I wondered why camping instantaneously makes one look a decade older; why the liberal use of the words ‘organic’ and ‘Fair Trade’ pacifies people into paying hiked prices (I needed the caffeine, okay); what on earth is a ‘veggie bacon roll’?; how phenomenal eighteen year-old guitarist Gareth Pearson can be so talented, so young; and yet how, though forty years older, Robert Plant is still so good and fresh; I wondered, which planet abducted Joanna Newsom (although I’m very glad she’s been returned)?; when did Seasick Steve realise that it’s never too late?; why moronic young men at other festivals find it amusing to hurl bottles of their warm urine across the crowd; how otherwise intelligent people can seemingly misunderstand the meaning of the words “in confidence”; how people will tolerate sanitary conditions reminiscent of a Somalian refugee camp in order to feel the ‘vibe’; how women can look so good in a dress and Wellington boots; how all this and more still cannot totally distract one from mulling over a broken affair.

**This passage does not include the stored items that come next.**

(* ===== verification/Spending.v ===== *)
(** The owner's money in http_rpc.hpp: GET /api/balance, POST /api/send, GET
    /api/wallet and POST /api/mine_default. *)

From S2P Require Import Prelude Serialization Crypto Transaction UTXO Ownership Coinbase Consensus Block ChainValidator.
From S2P Require Import Mempool Storage Node Text PoolState Bip39 Wallet Derivation SecureWallet KeyStore Otp.
From S2P Require Import Pool PoolFacts PoolPayout Session SessionFacts.
From stdpp Require Import options.
Local Open Scope Z_scope.

(** [get_field]: a quoted text, or what stands before the next comma or brace. *)
Definition get_field (body : bytes) (key : string) : bytes :=
  match find_str ([quote] ++ str key ++ [quote]) body with
  | None => []
  | Some pos =>
      match find_str_from (str ":") body pos with
      | None => []
      | Some colon =>
          match find_first_from (fun c => (byteZ c =? 34) || is_digit c) body colon with
          | None => []
          | Some start =>
              if bool_decide (body !! start = Some quote) then
                match find_str_from [quote] body (start + 1) with
                | None => []
                | Some stop => substr body (start + 1) (stop - start - 1)
                end
              else
                match find_first_from (fun c => (byteZ c =? 44) || (byteZ c =? 125)) body start with
                | None => []
                | Some stop => substr body start (stop - start)
                end
          end
      end
  end.

Section Spending.
Context {ssl : OpenSSL} {wssl : WalletSSL} {iter : UnorderedMap} {order : UtxoOrder}.
Abbreviation web_op := (op WebServer Event).

(** [dev]: the environment variable CZR_DEV_NO_AUTH is set. *)
Definition authenticated (dev : bool) (req : Request) (m : web_op Answer) : web_op Answer :=
  asking (fun s => if is_authenticated dev req s then m else mret (error_answer 401 (str "unauthorized"))).

(** ** The balance *)

(** The address a query asks for, as it is written in the target. *)
Definition query_address (target own : bytes) : bytes :=
  match find_str (str "address=") target with
  | None => own
  | Some pos =>
      let v := drop (pos + 8) target in
      match find_str (str "&") v with None => v | Some stop => take stop v end
  end.
(** The loop of [api_balance] over chain and pool is that of [collect_my_utxos]. *)
Definition balance_of (meanwhile : HttpRpcServer -> HttpRpcServer) (addr : bytes) : op HttpRpcServer Event Z :=
  if bool_decide (addr = []) then mret 0
  else
    chain ← on_node get_chain;
    _ ← update meanwhile;
    pending ← on_node mempool_transactions;
    utxos ← reading (fun _ => my_utxos addr (mjoin (transactions <$> chain) ++ pending));
    mret (sum_u64 (utxo_amount <$> utxos)).
(** GET /api/balance. *)
Definition api_balance (dev : bool) (meanwhile : HttpRpcServer -> HttpRpcServer) (target : bytes) (req : Request)
    : web_op Answer :=
  authenticated dev req (asking (fun s =>
    let addr := query_address target (web_address s) in
    total ← on_rpc (balance_of meanwhile addr);
    reading (fun s =>
      Ok (plain_answer (ok_response (json "{'balance':" ++ dec_str total ++ json ",'address':'" ++ addr
            ++ json "','loaded':'" ++ web_address s ++ json "'}")))))).

(** ** A payment *)

(** Inputs are taken until they cover the amount. *)
Fixpoint take_inputs (amount : Z) (utxos : list WalletUtxo) (gathered : Z) : list TransactionInput * Z :=
  match utxos with
  | [] => ([], gathered)
  | u :: utxos =>
      let input := mkInput (utxo_txid u) (utxo_index u) in
      let gathered := u64 (gathered + utxo_amount u) in
      if amount <=? gathered then ([input], gathered)
      else let '(ins, g) := take_inputs amount utxos gathered in (input :: ins, g)
  end.
(** The signed transaction. *)
Definition send_tx (w : PersistentWallet) (to : bytes) (amount : Z) (utxos : list WalletUtxo) : result Transaction :=
  let '(ins, gathered) := take_inputs amount utxos 0 in
  let change := u64 (gathered - amount) in
  outs ← (if 0 <? change then a ← persistent_address w; Ok [mkOutput amount to; mkOutput change a]
          else Ok [mkOutput amount to]);
  pk ← persistent_public_key w;
  sign_inputs w pk (length ins) 0 (mkTx 1 [] ins outs (mkWitnessSet [])).

(** What a payment meets. *)
Record SendEnv := mkSendEnv {
  send_chain_read : HttpRpcServer -> HttpRpcServer;
  send_collected : HttpRpcServer -> HttpRpcServer;
  send_relay : bool
}.
Definition send_body (e : SendEnv) (body : bytes) : op HttpRpcServer Event Answer :=
  asking (fun s =>
    _ ← require_op (bool_decide (server_wallet s <> None)) "wallet unavailable";
    let to := get_field body "recipient" in
    let amount_s := get_field body "amount" in
    _ ← require_op (negb (bool_decide (to = []) || bool_decide (amount_s = []))) "missing recipient or amount";
    amount ← reading (fun _ => stoull amount_s);
    _ ← require_op (negb (amount =? 0)) "amount must be > 0";
    _ ← require_op (is_valid_address to) "invalid recipient address";
    utxos ← collect_my_utxos (send_chain_read e);
    _ ← require_op (negb (sum_u64 (utxo_amount <$> utxos) <? amount)) "insufficient balance";
    _ ← update (send_collected e);
    tx ← reading (fun s =>
           match server_wallet s with None => Throw "null wallet" | Some w => send_tx w to amount utxos end);
    ok ← on_node (submit_transaction (send_relay e) tx);
    _ ← require_op ok "mempool rejected transaction";
    id ← reading (fun _ => hash_to_hex <$> txid tx);
    mret (plain_answer (ok_response (json "{'status':'ok','txid':'" ++ id ++ json "'}")))).
(** POST /api/send. *)
Definition api_send (dev : bool) (e : SendEnv) (req : Request) : web_op Answer :=
  authenticated dev req (guarded req
    (catching (on_rpc (send_body e (req_body req))) (fun err => mret (error_answer 500 (str err))))).

(** ** Other answers *)

(** GET /api/wallet. *)
Definition api_wallet (dev : bool) (req : Request) : web_op Answer :=
  authenticated dev req (asking (fun s =>
    if wallet_loaded s then
      catching
        (pk ← on_store (reading (fun st => persistent_public_key (stored_wallet st)));
         addr ← on_store (reading (fun st => persistent_address (stored_wallet st)));
         _ ← require_op (negb (bool_decide (pk = []) || bool_decide (addr = []))) "wallet identity unavailable";
         mret (plain_answer (ok_response (json "{'public_key':'" ++ pk ++ json "','address':'" ++ addr ++ json "'}"))))
        (fun _ => mret (error_answer 503 (str "wallet unavailable")))
    else mret (error_answer 401 (str "wallet_locked")))).
(** GET /api/public-address. *)
Definition public_address : web_op Answer :=
  reading (fun s =>
    Ok (if bool_decide (web_address s = []) then
          plain_answer (mkResponse 503 (json "{'ok':false,'error':'wallet address unavailable'}"))
        else plain_answer (ok_response (json "{'ok':true,'address':'" ++ web_address s ++ json "'}")))).

(** POST /api/mine_default; [param] is the query parameter. The reward of a
    block can only go to the loaded wallet. *)
Definition mine_default (dev : bool) (param : option bytes) (req : Request) : web_op Answer :=
  authenticated dev req (guarded req (or_400
    (let wanted := match param with Some a => a | None => json_string (req_body req) "address" end in
     asking (fun s =>
       if negb (wallet_loaded s) then mret (error_answer 401 (str "wallet_locked"))
       else
         own ← on_store (reading (fun st => persistent_address (stored_wallet st)));
         if bool_decide (own = []) then
           mret (error_answer 503 (str "wallet address unavailable; refusing mining reward"))
         else
           let to := if bool_decide (wanted = []) then own else wanted in
           if negb (bool_decide (to = own)) then
             mret (error_answer 400 (str "mining recipient must match the loaded wallet address"))
           else
             started ← on_rpc (on_node (request_mine_one_block to));
             mret (plain_answer
               (if (started : bool) then ok_response (json "{'status':'ok'}")
                else mkResponse 409 (json "{'status':'busy','mining':true}"))))))).
End Spending.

I’m satisfied that these things have nothing to do with ‘God’, and that astrologers have nothing to offer here (or anywhere). However, although there are likely some rational sounding explanations, I doubt that science can shed much light on such things either. And you know what? I don’t think I want it to.
The unknown is always threatening some people so much that something must be there to explain a bit for them. For them to be ‘rational’ first they have to learn to live with the unknown everyday in their entire lives.